Les LGV sont soumises au régime des services librement organisés. Toute entreprise ferroviaire a la possibilité, sous certaines conditions vérifiées par l’Autorité de régulation des transports, d’y assurer un service de transports de voyageurs. Ce qui suppose d’acquérir le matériel roulant, au prix d’investissements considérables. « C’est un frein structurel, en raison des interrogations sur la liquidité des trains et le risque de valeur résiduelle », alerte Christoph Bruguier du fonds Vauban Infrastructure Partners. L’investisseur plaide pour un soutien public, afin de donner « l’impulsion de départ » et pouvoir garantir l’amortissement des équipements.

Laurent Fourtune, fondateur et directeur général de la société Kevin Speed, insiste, lui, sur l’importance pour les nouveaux opérateurs d’avoir de la visibilité sur le long terme. A cet effet, l’entreprise a conclu en février dernier un accord-cadre avec SNCF Réseau lui garantissant pour dix ans de bénéficier des autorisations de circulation nécessaires au lancement de son offre ferroviaire sur trois LGV. Une condition sine qua non pour rassurer les investisseurs. « On ne peut pas développer les services librement organisés sans accords-cadres de longue durée », estime Laurent Fourtune qui met aussi l’accent sur un avis rendu en 2023 par l’ART. Celui-ci rappelle que la redevance d’utilisation de l’infrastructure doit rester soutenable pour l’opérateur de transport. Ainsi les péages en vigueur pour la période 2024-2026 permettent de maintenir un niveau de marge supérieur à 12 %, de quoi « garantir la couverture de la dette » et ainsi rassurer les investisseurs, selon le dirigeant de Kevin Speed.

Profil de risque maîtrisé

La problématique de l’achat de trains ne se pose en principe pas pour les services conventionnés. « A la fin des conventions en cours avec SNCF Voyageurs, les régions deviennent propriétaires du matériel roulant et doivent le mettre à disposition du nouveau concessionnaire », explique Stéphane Manoukian. Plusieurs d’entre elles ont constitué des sociétés publiques locales pour piloter et financer via l’emprunt les investissements nécessaires à l'entretien des trains. Ce qui permet notamment de sortir cette dette du bilan de la collectivité.

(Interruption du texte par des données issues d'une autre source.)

(** * Kurdish City front-end script: a shallow embedding of [src/script.js]

    The script is event-driven glue around browser facilities.  Each
    part that a stated property depends on is embedded here as an
    executable Rocq function over an explicit state:

    - timers ([setTimeout]/[clearTimeout]) as a virtual-time event loop,
    - [localStorage] as a finite map from strings to strings,
    - [JSON.stringify]/[JSON.parse] as a printer and a parser over a
      value type,
    - [Math.random] as a stream of draws in the unit interval,
    - DOM elements as records of the properties the script writes.

    Numbers are exact: integers are [Z], the fractional quantities of the
    status simulation are rationals [Q] (the rounding error of IEEE
    doubles is not modelled). *)

From Stdlib Require Import ZArith QArith Qround String Ascii List Lia.
From Stdlib Require Import DecimalString DecimalFacts DecimalPos DecimalN DecimalZ.
From stdpp Require Import base tactics option list gmap strings.

Import ListNotations.
Local Open Scope Z_scope.
Local Open Scope list_scope.

(* ===================================================================== *)
(** * Timers: a virtual-time event loop *)
(* ===================================================================== *)

(** [setTimeout(cb, delay)] registers a callback to run once the clock
    has advanced by [delay]; [clearTimeout(id)] unregisters it.  A world
    is the clock, the pending timers and the script state [St] the
    callbacks act on; callbacks are first-order descriptions [Cb] that a
    client-supplied [exec] interprets. *)
Module EventLoop.
Section Loop.
Context {St Cb : Type}.

Record timer := Timer { tid : nat; due : Z; cb : Cb }.

Record world := World {
  now : Z;              (* Date.now() *)
  next_id : nat;        (* next handle returned by setTimeout *)
  timers : list timer;  (* pending, in registration order *)
  st : St
}.

Definition with_st (s : St) (w : world) : world :=
  {| now := now w; next_id := next_id w; timers := timers w; st := s |}.

Definition with_timers (ts : list timer) (w : world) : world :=
  {| now := now w; next_id := next_id w; timers := ts; st := st w |}.

Definition with_now (t : Z) (w : world) : world :=
  {| now := t; next_id := next_id w; timers := timers w; st := st w |}.

(** [setTimeout(c, delay)]: negative delays count as zero. *)
Definition setTimeout (c : Cb) (delay : Z) (w : world) : nat * world :=
  (next_id w,
   {| now := now w;
      next_id := S (next_id w);
      timers := timers w ++ [Timer (next_id w) (now w + Z.max 0 delay) c];
      st := st w |}).

Definition remove_timer (i : nat) (ts : list timer) : list timer :=
  List.filter (fun tm => negb (Nat.eqb (tid tm) i)) ts.

(** [clearTimeout(h)]: [None] is the [undefined] handle; clearing a
    handle that is not pending does nothing. *)
Definition clearTimeout (h : option nat) (w : world) : world :=
  match h with
  | None => w
  | Some i => with_timers (remove_timer i (timers w)) w
  end.

(** The pending timer that fires next: the earliest deadline, the first
    registered among equal deadlines. *)
Fixpoint next_timer (ts : list timer) : option timer :=
  match ts with
  | [] => None
  | tm :: ts' =>
      match next_timer ts' with
      | Some tm' => if due tm' <? due tm then Some tm' else Some tm
      | None => Some tm
      end
  end.

Variable exec : Cb -> world -> world.

(** Fire one timer: the clock reaches its deadline, the timer leaves the
    pending list and its callback runs. *)
Definition fire (tm : timer) (w : world) : world :=
  exec (cb tm)
    (with_now (Z.max (now w) (due tm))
       (with_timers (remove_timer (tid tm) (timers w)) w)).

(** Let the clock run up to [t], firing every timer that falls due on the
    way, in deadline order.  [fuel] bounds the number of callbacks run;
    [None] means the bound was hit. *)
Fixpoint advance (fuel : nat) (t : Z) (w : world) : option world :=
  match next_timer (timers w) with
  | Some tm =>
      if due tm <=? t then
        match fuel with
        | O => None
        | S fuel' => advance fuel' t (fire tm w)
        end
      else Some (with_now (Z.max (now w) t) w)
  | None => Some (with_now (Z.max (now w) t) w)
  end.

Lemma advance_idle fuel t w :
  (forall tm, next_timer (timers w) = Some tm -> t < due tm) ->
  advance fuel t w = Some (with_now (Z.max (now w) t) w).
Proof.
  intros Hidle. destruct fuel; simpl;
    (destruct (next_timer (timers w)) as [tm|] eqn:E; [|reflexivity];
     specialize (Hidle tm eq_refl);
     destruct (Z.leb_spec (due tm) t); [lia|reflexivity]).
Qed.

Lemma advance_fire fuel t w tm :
  next_timer (timers w) = Some tm -> due tm <= t ->
  advance (S fuel) t w = advance fuel t (fire tm w).
Proof.
  intros E Hdue. simpl. rewrite E.
  destruct (Z.leb_spec (due tm) t); [reflexivity|lia].
Qed.

End Loop.
Arguments timer : clear implicits.
Arguments world : clear implicits.
End EventLoop.

(* ===================================================================== *)
(** * [debounce(func, wait)] *)
(* ===================================================================== *)

(** The closure returned by [debounce] owns one variable, [timeout]: the
    handle of the pending timer.  The wrapped [func] is an arbitrary
    action; what matters here is when it is invoked and with which
    arguments, so an invocation is recorded as a (time, arguments) pair
    in [invoked]. *)
Module Debounce.
Import EventLoop.
Section Debounce.
Context {Args : Type}.
Variable wait : Z.

Record closure := Closure {
  timeout : option nat;          (* let timeout;  -- undefined at first *)
  invoked : list (Z * Args)      (* the calls func(...args) made so far *)
}.

(** The callback [later] of one invocation, closed over its [args]. *)
Inductive callback := Later (args : Args).

Abbreviation dworld := (world closure callback).

(** [const later = () => { clearTimeout(timeout); func(...args); }] *)
Definition later (args : Args) (w : dworld) : dworld :=
  let w1 := clearTimeout (timeout (st w)) w in
  with_st {| timeout := timeout (st w1);
             invoked := invoked (st w1) ++ [(now w1, args)] |} w1.

Definition exec (c : callback) (w : dworld) : dworld :=
  match c with Later args => later args w end.

(** [executedFunction(...args)]:
    [clearTimeout(timeout); timeout = setTimeout(later, wait);] *)
Definition executedFunction (args : Args) (w : dworld) : dworld :=
  let w1 := clearTimeout (timeout (st w)) w in
  let '(h, w2) := setTimeout (Later args) wait w1 in
  with_st {| timeout := Some h; invoked := invoked (st w2) |} w2.
Lemma api_tier3_number_cases (text : pystr) :
  search Api.pattern1 (Api.clean text) = None ->
  search Api.pattern2 (Api.clean text) = None ->
  let result := Api.parse_japanese_license_plate text in
  empty_or (digits 3) (result !! "classification") /\
  (empty_or (fun n => serial separators2 n \/ dd_dd n) (result !! "number") \/
   api_short_minus_serial (Api.clean text)).
Proof.
  intros H1 H2. cbv zeta.
  destruct (api_tier3_numeric text H1 H2) as (R & Hn & Hc & ->).
  unfold Api.number_patterns. cbn [Api.number_loop].
  change [rep is_digit 1 2 1; rep (one_of separators2) 1 1 1; rep is_digit 2 2 1]
    with (serial_pattern separators2).
  destruct (search (serial_pattern separators2) (Api.clean text)) as [m |] eqn:Es.
  { destruct (search_sound _ _ _ Es) as [Hm _].
    destruct (serial_pattern_groups _ m Hm) as [Hser _].
    pose proof (serial_length _ _ Hser) as Hlen.
    destruct ((length (group 1 m) =? 4)%nat && negb (contains [HYPHEN] (group 1 m))) eqn:E.
    - apply andb_true_iff in E. destruct E as [E4 Eh].
      apply Nat.eqb_eq in E4. apply negb_true_iff in Eh.
      split.
      + exists []. split; [now rewrite lookup_insert_ne | now left].
      + right. repeat split; try assumption. now exists m.
    - destruct (length (group 1 m) =? 3)%nat eqn:E3; [apply Nat.eqb_eq in E3; lia |].
      split.
      + exists []. split; [now rewrite lookup_insert_ne | now left].
      + left. exists (group 1 m). split; [now rewrite lookup_insert_eq | auto]. }
  destruct (search [rep is_digit 4 4 1] (Api.clean text)) as [m |] eqn:E4.
  { destruct (search_sound _ _ _ E4) as [Hm _].
    destruct (digit_pattern_groups 4 m Hm) as [Hd _].
    destruct (hyphenate_digits _ Hd) as (a & b & c & d & _ & Hh & Ha & Hb & Hc' & Hd').
    destruct Hd as [Hl Hall]. rewrite Hl, (contains_hyphen_digits _ Hall). simpl.
    split.
    - exists []. split; [now rewrite lookup_insert_ne | now left].
    - left. exists (hyphenate (group 1 m)). split; [now rewrite lookup_insert_eq |].
      right. right. rewrite Hh. exists a, b, c, d. auto. }
  destruct (search [rep is_digit 3 3 1] (Api.clean text)) as [m |] eqn:E3.
  { destruct (search_sound _ _ _ E3) as [Hm _].
    destruct (digit_pattern_groups 3 m Hm) as [Hd _].
    pose proof Hd as [Hl _]. rewrite Hl. simpl.
    split.
    - exists (group 1 m). split; [now rewrite lookup_insert_eq | now right].
    - left. exists []. split; [now rewrite lookup_insert_ne | now left]. }
  split; [exists []; now split; [| left] |].
  left. exists []. split; [assumption | now left].
Qed.

Lemma record_of_formats (c r k h n : pystr) (shape : pystr -> Prop) :
  digits 3 k -> shape n ->
  empty_or (digits 3) (record_of c r k h n !! "classification") /\
  empty_or shape (record_of c r k h n !! "number").
Proof.
  intros Hk Hn. destruct (record_of_lookups c r k h n) as (_ & Ek & _ & En & _).
  split; [exists k | exists n]; split; auto.
Qed.

(** A Tier 1 serial of [api/ocr.py] with a one-digit first group is kept as
    matched; it is not of the shape [DD-DD]. *)
Lemma api_number_not_dd_dd :
  Api.parse_japanese_license_plate (lit "品川 500 あ 1-23") !! "number" = Some (lit "1-23") /\
  lit "1-23" <> [] /\ ~ dd_dd (lit "1-23").
Proof.
  split; [vm_compute; reflexivity |]. split; [discriminate |].
  intros (a & b & c & d & H & _). discriminate.
Qed.

(** C9, amended.  For every input the classification is three digits or
    the empty string.  The number is the empty string, or the serial as the
    pattern matched it (one or two digits, the separator of the text, two
    digits; in [backend/simple_app.py] the separator may be missing), or
    [DD-DD] synthesised from four contiguous digits.  For [api/ocr.py]
    the number is described on every text but those on which its third
    tier finds a serial of four characters without ASCII hyphen (one digit,
    U+2212, two digits, as in 1−23): what its test [len(num) == 4] makes of
    such a serial is left out of the statement. *)
Theorem field_formats (text : pystr) :
  let clean_text := normalize_whitespace text in
  (empty_or (digits 3) (Api.parse_japanese_license_plate text !! "classification") /\
   (empty_or (fun n => serial separators2 n \/ dd_dd n)
             (Api.parse_japanese_license_plate text !! "number") \/
    api_short_minus_serial clean_text)) /\
  (empty_or (digits 3) (Simple.parse_simple_plate text !! "classification") /\
   empty_or (loose_serial separators3) (Simple.parse_simple_plate text !! "number")) /\
  (empty_or (digits 3) (Backend.parse_japanese_license_plate text !! "classification") /\
   empty_or (fun n => serial separators3 n \/ dd_dd n)
            (Backend.parse_japanese_license_plate text !! "number")).
Proof.
  cbv zeta. change (normalize_whitespace text) with (Backend.clean text).
  split; [| split].
  - rewrite <- clean_variants_agree.
    destruct (search Api.pattern1 (Api.clean text)) as [m |] eqn:E1.
    { destruct (search_sound _ _ _ E1) as [Hm _].
      destruct (full_pattern1_groups 4 separators2 m Hm) as (_ & G2 & _ & G4).
      rewrite (api_tier1 text m E1).
      destruct (record_of_formats (Api.clean text) (group 1 m) (group 2 m) (group 3 m)
                  (group 4 m) (fun n => serial separators2 n \/ dd_dd n) G2 (or_introl G4))
        as [Hc Hn].
      split; [exact Hc | left; exact Hn]. }
    destruct (search Api.pattern2 (Api.clean text)) as [m |] eqn:E2.
    { destruct (search_sound _ _ _ E2) as [Hm _].
      destruct (full_pattern2_groups 4 m Hm) as (_ & G2 & _ & G4).
      destruct (hyphenate_digits _ G4) as (a & b & c & d & _ & Hh & Ha & Hb & Hc & Hd).
      rewrite (api_tier2 text m E1 E2).
      assert (D : dd_dd (hyphenate (group 4 m))) by (rewrite Hh; exists a, b, c, d; auto).
      destruct (record_of_formats (Api.clean text) (group 1 m) (group 2 m) (group 3 m)
                  (hyphenate (group 4 m)) (fun n => serial separators2 n \/ dd_dd n)
                  G2 (or_intror D)) as [Hc' Hn].
      split; [exact Hc' | left; exact Hn]. }
    exact (api_tier3_number_cases text E1 E2).
  - destruct (simple_lookups text) as (_ & Hn & _ & Hc). cbv zeta in Hn, Hc. split.
    + eexists. split; [exact Hc |].
      destruct (search Simple.class_pattern (Simple.clean text)) as [m |] eqn:E;
        [| now left].
      right. destruct (search_sound _ _ _ E) as [Hm _].
      now apply (digit_pattern_groups 3 m).
    + eexists. split; [exact Hn |].
      destruct (search Simple.number_pattern (Simple.clean text)) as [m |] eqn:E;
        [| now left].
      right. destruct (search_sound _ _ _ E) as [Hm _].
      now apply simple_number_groups.
  - destruct (search Backend.pattern1 (Backend.clean text)) as [m |] eqn:E1.
    { destruct (search_sound _ _ _ E1) as [Hm _].
      destruct (full_pattern1_groups 5 separators3 m Hm) as (_ & G2 & _ & G4).
      rewrite (backend_tier1 text m E1).
      exact (record_of_formats _ _ _ _ _ (fun n => serial separators3 n \/ dd_dd n)
               G2 (or_introl G4)). }
    destruct (search Backend.pattern2 (Backend.clean text)) as [m |] eqn:E2.
    { destruct (search_sound _ _ _ E2) as [Hm _].
      destruct (full_pattern2_groups 5 m Hm) as (_ & G2 & _ & G4).
      destruct (hyphenate_digits _ G4) as (a & b & c & d & _ & Hh & Ha & Hb & Hc & Hd).
      rewrite (backend_tier2 text m E1 E2).
      assert (D : dd_dd (hyphenate (group 4 m))) by (rewrite Hh; exists a, b, c, d; auto).
      exact (record_of_formats _ _ _ _ _ (fun n => serial separators3 n \/ dd_dd n)
               G2 (or_intror D)). }
    destruct (backend_tier3_cases text E1 E2) as (Hs & H4 & H3 & H0).
    destruct (search (serial_pattern separators3) (Backend.clean text)) as [m |] eqn:Es.
    { destruct (Hs m eq_refl) as [Hn Hc].
      destruct (search_sound _ _ _ Es) as [Hm _].
      destruct (serial_pattern_groups _ m Hm) as [Hser _].
      split; eexists; (split; [eassumption |]); [now left | right; now left]. }
    destruct (search [rep is_digit 4 4 1] (Backend.clean text)) as [m |] eqn:E4.
    { destruct (H4 eq_refl m eq_refl) as [Hn Hc].
      destruct (search_sound _ _ _ E4) as [Hm _].
      destruct (digit_pattern_groups 4 m Hm) as [Hd _].
      destruct (hyphenate_digits _ Hd) as (a & b & c & d & _ & Hh & Ha & Hb & Hc' & Hd').
      split; eexists; (split; [eassumption |]); [now left |].
      right. right. rewrite Hh. exists a, b, c, d. auto. }
    destruct (search [rep is_digit 3 3 1] (Backend.clean text)) as [m |] eqn:E3.
    { destruct (H3 eq_refl eq_refl m eq_refl) as [Hc Hn].
      destruct (search_sound _ _ _ E3) as [Hm _].
      destruct (digit_pattern_groups 3 m Hm) as [Hd _].
      split; eexists; (split; [eassumption |]); [now right | now left]. }
    destruct (H0 eq_refl eq_refl eq_refl) as [Hn Hc].
    split; eexists; (split; [eassumption |]); now left.
Qed.

(** ** Ordering of the tuples *)

Lemma str_lt_irrefl (a : pystr) : str_lt a a = false.
Proof. induction a as [| x a IH]; [reflexivity |]. simpl. now rewrite N.eqb_refl. Qed.

Lemma str_lt_asym (a b : pystr) : str_lt a b = true -> str_lt b a = false.
Proof.
  revert b. induction a as [| x a IH]; intros [| y b]; simpl; try congruence.
  destruct (N.eqb_spec x y) as [-> | Hne].
  - rewrite N.eqb_refl. apply IH.
  - destruct (N.eqb_spec y x) as [-> | _]; [congruence |].
    rewrite !N.ltb_lt, N.ltb_ge. lia.
Qed.

Lemma str_le_trans (a b c : pystr) :
  str_lt b a = false -> str_lt c b = false -> str_lt c a = false.
Proof.
  revert b c. induction a as [| x a IH]; intros [| y b] [| z c]; simpl; try congruence.
  destruct (N.eqb_spec y x) as [E1 | E1]; destruct (N.eqb_spec z y) as [E2 | E2];
    destruct (N.eqb_spec z x) as [E3 | E3]; subst; try congruence;
    intros H1 H2; rewrite ?N.ltb_ge in *;
    first [ now apply (IH b c) | assumption | lia ].
Qed.

Lemma tuple_le_iff (a b : Q * pystr) :
  tuple_lt b a = false <->
  (fst a < fst b)%Q \/ (fst a == fst b /\ str_lt (snd b) (snd a) = false).
Proof.
  unfold tuple_lt. destruct (Qeq_bool (fst b) (fst a)) eqn:E.
  - apply Qeq_bool_iff in E. split.
    + intros H. right. split; [now symmetry | assumption].
    + intros [H | [_ H]]; [lra | assumption].
  - apply Qeq_bool_neq in E. rewrite negb_false_iff, Qle_bool_iff. split.
    + intros H. left. lra.
    + intros [H | [H _]]; [lra | now symmetry in H].
Qed.

Lemma tuple_lt_asym (a b : Q * pystr) : tuple_lt a b = true -> tuple_lt b a = false.
Proof.
  intros H. apply tuple_le_iff.
  unfold tuple_lt in H. destruct (Qeq_bool (fst a) (fst b)) eqn:E.
  - apply Qeq_bool_iff in E. right. split; [assumption | now apply str_lt_asym].
  - apply Qeq_bool_neq in E. apply negb_true_iff in H.
    left. destruct (Qlt_le_dec (fst a) (fst b)) as [Hlt | Hle]; [assumption |].
    apply Qle_bool_iff in Hle. congruence.
Qed.

Lemma tuple_le_trans (a b c : Q * pystr) :
  tuple_lt b a = false -> tuple_lt c b = false -> tuple_lt c a = false.
Proof.
  rewrite !tuple_le_iff. intros [H1 | [H1 H1']] [H2 | [H2 H2']].
  - left. lra.
  - left. lra.
  - left. lra.
  - right. split; [lra | now apply (str_le_trans _ (snd b))].
Qed.

Lemma tuple_ge_confidence (a b : Q * pystr) : tuple_lt a b = false -> (fst b <= fst a)%Q.
Proof. rewrite tuple_le_iff. intros [H | [H _]]; lra. Qed.

(** ** The sort *)

Lemma insert_sorted_perm (x : Q * pystr) (l : list (Q * pystr)) :
  Permutation (insert_sorted x l) (x :: l).
Proof.
  induction l as [| y r IH]; simpl; [reflexivity |].
  destruct (tuple_lt y x); [| reflexivity].
  rewrite IH. apply perm_swap.
Qed.

Lemma sorted_perm (l : list (Q * pystr)) : Permutation (sorted l) l.
Proof.
  induction l as [| x r IH]; simpl; [reflexivity |].
  rewrite insert_sorted_perm. now constructor.
Qed.
(** * oxidx_ollama: the protocol client, the response extractor, the schema
    sanitizer and the history bound of [oxidx_ollama.py].

    A Python [str] is modelled by the [string] of the bytes of its UTF-8
    encoding; a JSON value (what [json.loads] returns and [json.dumps]
    accepts) by the inductive type [json]; a [dict] by the list of its
    entries in insertion order.  Code that may raise returns a [result].
    The limits of the interpreter (the depth of recursion, the number of
    digits of an integer literal) are not modelled. *)

From Stdlib Require Import List String Ascii ZArith Lia Bool Arith PeanoNat.
From Stdlib Require Import Decimal DecimalString.
Import ListNotations.

Local Open Scope string_scope.
Local Open Scope list_scope.
Local Open Scope nat_scope.

(** ** Strings *)

Module Str.

(** The string whose bytes have the codes [l]. *)
Definition bytes (l : list nat) : string :=
  string_of_list_ascii (map ascii_of_nat l).

(** [strip_prefix p s] is [Some r] when [s = p ++ r]. *)
Fixpoint strip_prefix (p s : string) : option string :=
  match p with
  | EmptyString => Some s
  | String a p' =>
      match s with
      | EmptyString => None
      | String b s' => if Ascii.eqb a b then strip_prefix p' s' else None
      end
  end.

(** [s.startswith(p)] *)
Definition startswith (p s : string) : bool :=
  match strip_prefix p s with Some _ => true | None => false end.

(** [s.endswith(p)] *)
Fixpoint endswith (p s : string) : bool :=
  String.eqb s p ||
  match s with
  | EmptyString => false
  | String _ s' => endswith p s'
  end.

(** The characters [str.strip()] removes, each by its UTF-8 encoding:
    U+0009..U+000D, U+001C..U+0020, U+0085, U+00A0, U+1680,
    U+2000..U+200A, U+2028, U+2029, U+202F, U+205F, U+3000. *)
Definition whitespace : list string :=
  map bytes
    [ [9]; [10]; [11]; [12]; [13]; [28]; [29]; [30]; [31]; [32];
      [194; 133]; [194; 160]; [225; 154; 128];
      [226; 128; 128]; [226; 128; 129]; [226; 128; 130]; [226; 128; 131];
      [226; 128; 132]; [226; 128; 133]; [226; 128; 134]; [226; 128; 135];
      [226; 128; 136]; [226; 128; 137]; [226; 128; 138];
      [226; 128; 168]; [226; 128; 169]; [226; 128; 175];
      [226; 129; 159]; [227; 128; 128] ].

(** The rest of [s] after the first pattern of [ps] that it begins with. *)
Fixpoint first_match (ps : list string) (s : string) : option string :=
  match ps with
  | [] => None
  | p :: ps' =>
      match strip_prefix p s with
      | Some r => Some r
      | None => first_match ps' s
      end
  end.

(** [ws_prefix s] is [Some r] when [s] is one whitespace character
    followed by [r]. *)
Definition ws_prefix (s : string) : option string :=
  first_match whitespace s.

Fixpoint lstrip_fuel (fuel : nat) (s : string) : string :=
  match fuel with
  | 0 => s
  | S n =>
      match ws_prefix s with
      | Some r => lstrip_fuel n r
      | None => s
      end
  end.

(** [s.lstrip()] *)
Definition lstrip (s : string) : string := lstrip_fuel (String.length s) s.

(** [s] holds whitespace only. *)
Definition all_ws (s : string) : bool :=
  match lstrip s with EmptyString => true | String _ _ => false end.

(** [s.rstrip()] *)
Fixpoint rstrip (s : string) : string :=
  match s with
  | EmptyString => EmptyString
  | String a r => if all_ws s then EmptyString else String a (rstrip r)
  end.

(** [s.strip()] *)
Definition strip (s : string) : string := rstrip (lstrip s).

(** [s.find(sub)]: the lowest index of [sub] in [s], or -1. *)
Fixpoint find (sub s : string) : Z :=
  if startswith sub s then 0%Z
  else
    match s with
    | EmptyString => (-1)%Z
    | String _ s' =>
        let r := find sub s' in
        if (r <? 0)%Z then (-1)%Z else (r + 1)%Z
    end.

(** [s.rfind(sub)]: the highest index of [sub] in [s], or -1. *)
Fixpoint rfind (sub s : string) : Z :=
  match s with
  | EmptyString => if startswith sub s then 0%Z else (-1)%Z
  | String _ s' =>
      let r := rfind sub s' in
      if (0 <=? r)%Z then (r + 1)%Z
      else if startswith sub s then 0%Z else (-1)%Z
  end.

(** [s[start:stop]] for indices that are not negative. *)
Definition slice (s : string) (start stop : Z) : string :=
  substring (Z.to_nat start) (Z.to_nat stop - Z.to_nat start) s.

(** [s.partition(sep)] when [sep] occurs in [s]: the text before and the
    text after its first occurrence. *)
Fixpoint partition (sep s : string) : option (string * string) :=
  match strip_prefix sep s with
  | Some r => Some (EmptyString, r)
  | None =>
      match s with
      | EmptyString => None
      | String a s' =>
          match partition sep s' with
          | Some (b, r) => Some (String a b, r)
          | None => None
          end
      end
  end.

(** [sub in s] *)
Definition contains (sub s : string) : bool :=
  match partition sub s with Some _ => true | None => false end.

(** [s.split(sep)[0]] *)
Definition split0 (sep s : string) : string :=
  match partition sep s with Some (b, _) => b | None => s end.

(** No whitespace character is the beginning of another one. *)
Definition prefix_free (ps : list string) : bool :=
  forallb (fun p =>
    forallb (fun q =>
      match strip_prefix p q with
      | Some EmptyString | None => true
      | Some (String _ _) => false
      end) ps) ps.

(** A run of whitespace characters. *)
Inductive WS : string -> Prop :=
| WS_nil : WS EmptyString
| WS_cons p s : In p whitespace -> WS s -> WS (p ++ s).

End Str.

(** ** JSON values *)

Set Warnings "-register-all".
Unset Elimination Schemes.

Inductive json : Type :=
| JNull
| JBool (b : bool)
| JInt (n : Z)
| JFloat (numeral : string)
| JStr (s : string)
| JList (items : list json)
| JDict (entries : list (string * json)).

Set Elimination Schemes.

Definition is_dict (v : json) : bool :=
  match v with JDict _ => true | _ => false end.

Definition is_list (v : json) : bool :=
  match v with JList _ => true | _ => false end.

Definition is_str (v : json) : bool :=
  match v with JStr _ => true | _ => false end.

Fixpoint jsize (v : json) : nat :=
  match v with
  | JStr s => S (String.length s)
  | JList l => S (list_sum (map jsize l))
  | JDict d => S (list_sum (map (fun kv => let '(_, x) := kv in jsize x) d))
  | _ => 1
  end.

Definition dsize (d : list (string * json)) : nat :=
  list_sum (map (fun kv => let '(_, x) := kv in jsize x) d).

Definition lsize (l : list json) : nat := list_sum (map jsize l).

(** ** Dictionaries: the entries of a [dict], in insertion order *)

Definition dict := list (string * json).

(** [d.get(k)], [None] when the key is absent. *)
Fixpoint dict_get (k : string) (d : dict) : option json :=
  match d with
  | [] => None
  | (k', v) :: d' => if String.eqb k k' then Some v else dict_get k d'
  end.

(** [k in d] *)
Definition dict_has (k : string) (d : dict) : bool :=
  match dict_get k d with Some _ => true | None => false end.

(** [d[k] = v]: a key already present keeps its place and takes the new
    value, a new key goes to the end. *)
Fixpoint dict_set (k : string) (v : json) (d : dict) : dict :=
  match d with
  | [] => [(k, v)]
  | (k', v') :: d' =>
      if String.eqb k k' then (k', v) :: d' else (k', v') :: dict_set k v d'
  end.

(** [dict(pairs)] *)
Definition dict_of_pairs (pairs : list (string * json)) : dict :=
  fold_left (fun d kv => dict_set (fst kv) (snd kv) d) pairs [].

Definition keys (d : dict) : list string := map fst d.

La région Paca a quant à elle choisit d’intégrer l’acquisition de nouvelles rames dans le contrat de concession conclu en 2021 avec Transdev Rail. Un investissement avoisinant les 250 millions d’euros mais qui reste supportable pour les investisseurs. « Dans les services conventionnés, qui sont assez fortement subventionnés, le profil de risque est davantage maîtrisé », explique Jean-Luc Champy. Alors que les services librement organisés ne bénéficient d’aucun soutien public financier, mais peuvent tout de même s’appuyer sur les pouvoirs publics pour créer un cadre propice à leur développement.